Targeting of the vascular system of solid tumours by photodynamic therapy (PDT)

Abstract

Owing to morphological and rheological differences of the tumour vascular system as compared to the vascular system of the surrounding tissue, the efficacy of several experimental and clinical therapeutic approaches is limited. This fact has put the vascular system of solid tumours into focus and two new therapeutic strategies, anti-angiogenesis and vascular targeting, have emerged. Under the term vascular targeting various therapeutic approaches are summarized, e.g. chemoembolization, chemotherapy, hyperthermia, vascular targeting agents (VTA) and photodynamic therapy (PDT). As shown using the clinically approved photosensitiser Photofrin ^® the irreversible destruction of the tumour vascular system is primarily responsible for an effective PDT of solid tumours. However, the clinical disadvantages of Photofrin ^® are well known. Thus, several new photosensitisers, e.g. aminolaevulinic acid (ALA), porphycenes and indocyanine green (ICG), have been evaluated in vitro and in vivo regarding their suitability for vascular targeting of solid tumours.
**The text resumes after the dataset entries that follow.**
Lemma idle_bus n s : bus_rests s -> bus_rests (adder_idle n s) /\ operands (adder_idle n s) = operands s.
Proof.
  intros Hs. induction n as [|n [Hr Ho]]; [done|]. rewrite adder_idle_S, <- Ho. clear Ho. revert Hr.
  generalize (adder_idle n s). intros s' Hr. open_bus s' Hr. done.
Qed.

Lemma write_bus s d : bus_rests s ->
  (bus_rests (adder_bus_write A_REG d s) /\ operands (adder_bus_write A_REG d s) = (d mod 65536, (operands s).1.2, (operands s).2)) /\
  (bus_rests (adder_bus_write B_REG d s) /\ operands (adder_bus_write B_REG d s) = ((operands s).1.1, d mod 65536, (operands s).2)) /\
  (bus_rests (adder_bus_write CTRL_REG d s) /\ operands (adder_bus_write CTRL_REG d s) = ((operands s).1, Z.testbit d 0)).
Proof. intros Hs. open_bus s Hs. done. Qed.

Lemma read_bus s : bus_rests s -> reg_sum (at_fsm s) = wire_sum (reg_a (at_write s)) (reg_b (at_write s)) ->
  (adder_bus_read SUM_REG s).1 = reg_sum (at_fsm s) /\
  bus_rests (adder_bus_read SUM_REG s).2 /\ operands (adder_bus_read SUM_REG s).2 = operands s.
Proof. intros Hs Hsum. open_bus s Hs. cbn in Hsum. subst. by destruct fs, st. Qed.

(** While the start bit stays set the sum is recomputed every three cycles:
    it is right three edges after the operands were last written, and from
    then on. *)
Lemma sum_settles s : bus_rests s -> reg_ctrl_start (at_write s) = true ->
  reg_sum (at_fsm (adder_idle 3 s)) = wire_sum (reg_a (at_write s)) (reg_b (at_write s)).
Proof. intros Hs Hst. open_bus s Hs. cbn in Hst. subst. by destruct fs. Qed.

Lemma sum_stays s : bus_rests s -> reg_sum (at_fsm s) = wire_sum (reg_a (at_write s)) (reg_b (at_write s)) ->
  reg_sum (at_fsm (adder_edge idle_in s)) = wire_sum (reg_a (at_write s)) (reg_b (at_write s)).
Proof. intros Hs Hsum. open_bus s Hs. cbn in Hsum. subst. by destruct fs, st. Qed.

Lemma sum_after n s : bus_rests s -> reg_ctrl_start (at_write s) = true -> (3 <= n)%nat ->
  reg_sum (at_fsm (adder_idle n s)) = wire_sum (reg_a (at_write s)) (reg_b (at_write s)).
Proof.
  intros Hs Hst Hn. induction Hn as [|n Hn IH]; [by apply sum_settles|]. rewrite adder_idle_S.
  destruct (idle_bus n s Hs) as [Hr Ho]. injection Ho as Ha Hb _. rewrite <- Ha, <- Hb in IH |- *. by apply sum_stays.
Qed.

(** With the operands in place and the start bit set. *)
Lemma started_sum s a b n :
  bus_rests s -> operands s = (a mod 65536, b mod 65536, true) -> (3 <= n)%nat ->
  (adder_bus_read SUM_REG (adder_idle n s)).1 = (16 * (a mod 65536 / 16 + b mod 65536 / 16)) mod 65536 /\
  bus_rests (adder_bus_read SUM_REG (adder_idle n s)).2 /\
  operands (adder_bus_read SUM_REG (adder_idle n s)).2 = (a mod 65536, b mod 65536, true).
Proof.
  intros Hs O Hn. injection O as Ha Hb Hst.
  pose proof (sum_after n s Hs Hst Hn) as Hsum. destruct (idle_bus n s Hs) as [H4 O4]. revert Hsum H4 O4.
  generalize (adder_idle n s). intros s' Hsum H4 O4. injection O4 as Ha4 Hb4 Hst4.
  destruct (read_bus s' H4) as (Hr & H5 & O5); [by rewrite Ha4, Hb4|]. rewrite O5, Hr, Hsum. split_and!; [|done|].
  - rewrite Ha, Hb, wire_sum_value, !Z.mod_mod by lia. done.
  - unfold operands. by rewrite Ha4, Hb4, Hst4, Ha, Hb, Hst.
Qed.

Lemma start_operands s a b : bus_rests s ->
  let s1 := adder_bus_write CTRL_REG 1 (adder_bus_write B_REG b (adder_bus_write A_REG a s)) in
  bus_rests s1 /\ operands s1 = (a mod 65536, b mod 65536, true).
Proof.
  intros Hs. cbv zeta. destruct (write_bus s a Hs) as [[H1 O1] _]. revert H1 O1. generalize (adder_bus_write A_REG a s). intros s1 H1 O1.
  destruct (write_bus s1 b H1) as [_ [[H2 O2] _]]. revert H2 O2. generalize (adder_bus_write B_REG b s1). intros s2 H2 O2.
  destruct (write_bus s2 1 H2) as [_ [_ [H3 O3]]]. split; [exact H3|]. rewrite O3, O2, O1. reflexivity.
Qed.

(** C18: The truncated adder's wrapper: writing both operands and the start bit over the
    bus and reading the sum at least three cycles later returns the truncated sum of
    exactly these operands, whatever the state machine was doing, and leaves the bus
    idle. *)
Theorem truncated_adder_computes s a b n :
  bus_rests s -> (3 <= n)%nat ->
  let s1 := adder_bus_write CTRL_REG 1 (adder_bus_write B_REG b (adder_bus_write A_REG a s)) in
  let r := adder_bus_read SUM_REG (adder_idle n s1) in
  r.1 = (16 * (a mod 65536 / 16 + b mod 65536 / 16)) mod 65536 /\ bus_rests r.2 /\
  operands r.2 = (a mod 65536, b mod 65536, true).
Proof. intros Hs Hn. destruct (start_operands s a b Hs) as [H1 O1]. exact (started_sum _ a b n H1 O1 Hn). Qed.

Lemma truncated_adder_computes_witness :
  (adder_bus_read SUM_REG (adder_idle 3 (adder_bus_write CTRL_REG 1 (adder_bus_write B_REG 2007 (adder_bus_write A_REG 1000
     (adder_edge reset_in (mkAdderTop (mkAdderWrite true true true 1 7 7 true) (mkAdderFsm STATE_DONE true true 9) (mkAdderRead true true 1 1)))))))).1 = 2992.
Proof.
  refine (proj1 (truncated_adder_computes _ 1000 2007 3 _ _)); [done|lia].
Defined.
The promising experimental findings with the photosensitiser ICG led to first clinical results in treating Kaposi's sarcomas. In summary, systemic PDT is only effective when leading to complete ischaemia of solid tumours with subsequent necrosis. An essential prerequisite is the use of a chemically and photophysically defined photosensitiser localizing in the intravascular space due to e.g. a high molecular weight. The specific properties of such a photosensitiser are outlined.